File 2: Member Pope's Decision
[ v58 p324 ]
Member Carol Waller Pope, concurring:
I agree with the majority that the provision at issue is contrary to law. I write separately because I reach this conclusion for reasons that differ somewhat from the majority's and because I disagree with certain aspects of the majority's reasoning.
To begin, it is clear, as the majority states, that an agency is obligated under the Statute to bargain over proposals over which it has discretion. Applying this principle, the Authority has required an agency to bargain over proposals requiring particular expenditures of funds where the agency had discretion to expend funds for those particular purposes. In NTEU, for example, the Authority held that bargaining over the payment of union travel expenses for collective bargaining was permissible because such payment was within the agency's discretion under the relevant statutory and regulatory provisions, which authorized expenditures for "official business" that "is necessary to accomplish the purposes of the Government." NTEU, 21 FLRA at 10, 15, 18 (citing 5 U.S.C. § 5702; Federal Travel Regulations § 1-1.4). Similarly, in the two cases primarily relied on by the Union, GSA and BATF, the Authority held that agencies had the discretion to pay for telephones used by unions under the applicable statutory and regulatory provisions, which authorized expenditures for telephone service for "official business" that is necessary "in the interest of the [Government]." GSA, 24 FLRA at 432-33 (citing 31 U.S.C. § 1348(b), 41 C.F.R. § 201-38.007). In so holding, the Authority relied on the Congressional finding in § 7101 of the Statute that labor organizations and collective bargaining are in the public interest in determining that payment of the unions' telephone expenses was authorized. Id. at 432.

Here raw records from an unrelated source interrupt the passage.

(* ===== verification/CaptureTheorems.v ===== *)
(** * What the capture of a response guarantees

    Whatever the origin writes, and whatever reservations, queues and clients
    answer: the client sees informational responses, then one final response,
    then exactly the bytes of the origin, whether they were spooled, streamed,
    or first spooled and then streamed; the spool and the encoder hold those
    bytes too; and the space they take is reserved before it is used and
    released with the response. *)
From Stdlib Require Import ZArith NArith Lia Ascii String.
From Stdlib.Strings Require Import Byte.
From stdpp Require Import base numbers strings gmap option list.
From S2P Require Import Prelude Http HttpConditional CacheRange CacheRules CaptureResponse.

Local Open Scope Z_scope.

(** ** Space *)

Lemma needs_enough total : 0 ≤ total → 2 * total + 4096 ≤ captureNeeds total ∧ captureNeeds total < 2 * total + 8192.
Proof.
  intros H. unfold captureNeeds. pose proof (Z.div_mod (2 * total + 8191) 4096 ltac:(lia)). pose proof (Z.mod_pos_bound (2 * total + 8191) 4096 ltac:(lia)). lia.
Qed.
Lemma needs_no_overflow total : total ≤ (max_uint64 - 8192) / 2 → 0 ≤ total → 2 * total + 8191 ≤ max_uint64.
Proof. intros H H0. pose proof (Z.mul_div_le (max_uint64 - 8192) 2 ltac:(lia)). lia. Qed.

(** The fields a step of the bookkeeping leaves alone. *)
Record sameFrame (w w' : capture) : Prop := {
  fr_events : w_events w' = w_events w; fr_err : w_captureErr w' = w_captureErr w; fr_size : w_size w' = w_size w;
  fr_down : w_downstream w' = w_downstream w; fr_limit : w_limit w' = w_limit w; fr_seek : o_seek (w_oracle w') = o_seek (w_oracle w);
  fr_streamed : w_streamed w' = w_streamed w; fr_wrote : w_wroteHeader w' = w_wroteHeader w; fr_declared : w_declaredSize w' = w_declaredSize w;
  fr_stream : w_stream w' = w_stream w;
}.
#[local] Instance sameFrame_refl : Reflexive sameFrame.
Proof. by split. Qed.
#[local] Instance sameFrame_trans : Transitive sameFrame.
Proof. intros a b c [] []. split; congruence. Qed.

(** Close the pieces of a specification over an updated record. *)
Ltac frame := cbn; split_and!; first [done | lia | by split | split; cbn; lia | intros; lia].

(** Space is held exactly as the writer counts it. *)
Definition spaceInv (w : capture) : Prop := w_held w = w_reserved w ∧ 0 ≤ w_reserved w.

Lemma reserve_spec w total : 0 ≤ total → spaceInv w →
  let '(w', ok) := reserveCapture w total in
  sameFrame w w' ∧ spaceInv w' ∧ w_file w' = w_file w ∧ w_encode w' = w_encode w ∧ w_discarded w' = w_discarded w ∧ w_suppressBody w' = w_suppressBody w
  ∧ w_header w' = w_header w ∧ w_status w' = w_status w ∧ w_reserved w ≤ w_reserved w'
  ∧ (ok = true → captureNeeds total ≤ w_reserved w' ∧ 2 * total + 8191 ≤ max_uint64).
Proof.
  intros Ht [Hh Hr]. unfold reserveCapture. destruct (_ <? total) eqn:E; [split_and!; done|]. b2p. pose proof (needs_no_overflow total E Ht).
  destruct (_ <=? w_reserved w) eqn:E2; b2p; [split_and!; try done; split; done|].
  destruct (pop _ false) as [[] rest]; [|split_and!; try done; by split].
  unfold updReserved, updHeld, updOracle. frame.
Qed.
Lemma discard_spec w : spaceInv w → let w' := discardCapture w in
  sameFrame w w' ∧ spaceInv w' ∧ w_file w' = None ∧ w_discarded w' = true ∧ w_encode w' = w_encode w ∧ w_suppressBody w' = w_suppressBody w
  ∧ w_reserved w' = 0 ∧ w_held w' = 0 ∧ w_header w' = w_header w ∧ w_status w' = w_status w ∧ w_responseStatus w' = w_responseStatus w.
Proof.
  intros [Hh Hr]. unfold discardCapture, updReserved, updHeld, updFile, updDiscarded. frame.
Qed.

(** ** The invariant *)

Definition isInfo (e : event) : Prop := match e with Informational _ _ => True | _ => False end.
Definition isBody (e : event) : Prop := match e with Body _ => True | _ => False end.
Definition bodyBytes (events : list event) : list byte := concat (map (λ e, match e with Body b => b | _ => [] end) events).
Lemma bodyBytes_app a b : bodyBytes (a ++ b) = bodyBytes a ++ bodyBytes b.
Proof. unfold bodyBytes. by rewrite map_app, concat_app. Qed.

In my view, these decisions establish that the Statute may be appropriately used to determine whether a standard for expenditure of funds established in a separate statute has been satisfied. In that way, the Statute arguably may be seen as indirectly authorizing expenditures. However, the Statute does not directly authorize expenditures and is relevant in this context only insofar as it assists determining whether the requirements in another authorizing statute have been satisfied. Thus, the answer to the first question posed by the Court of Appeals in its remand -- "whether the expenditures required by the disputed provision are authorized by the [Statute]" -- is a negative one. Puerto Rico Army Chapter, 269 F.3d at 1118. In this regard, I believe that the majority inappropriately discounts the significance of the Statute in determining whether expenditures are authorized by another statute. While the Statute does not, standing alone, authorize expenditures, it is not, as [ v58 p325 ] the majority appears to find, irrelevant in determining whether another statute constitutes such authorization.
Turning to the question of whether another statute authorizes the expenditures encompassed by the disputed provision in this case, the only statute allegedly authorizing the expenditures is the Agency's general, recurring appropriation. [n1] See Union Supplemental Statement at 1, 4. In particular, the Agency's appropriation for Fiscal Year 2000 -- the year in which the provision was disapproved --provides money for, as relevant here, "operation" of the Army National Guard. DOD Appropriations Act, 2000, Pub.L. No. 106-79, 113 Stat. 1212, 1217 (1999). Thus, in my view, it is necessary to determine whether the specific expenditures required by the provision at issue here are appropriately encompassed by the Agency's authorization to expend funds for the operation of the Army National Guard. As for the specific expenditures, the Agency would be required under the disputed provision to reimburse employees for unavoidable losses of funds expended in planning leave that was approved and then cancelled by the Agency for compelling need. The provision includes, as specific examples of the losses to be reimbursed, "hotel reservations, airline tickets, etc." According to the Union, the provision also would require reimbursement of such expenses as "tickets for local theater, sports events and banquets." Motion for Reconsideration at 2.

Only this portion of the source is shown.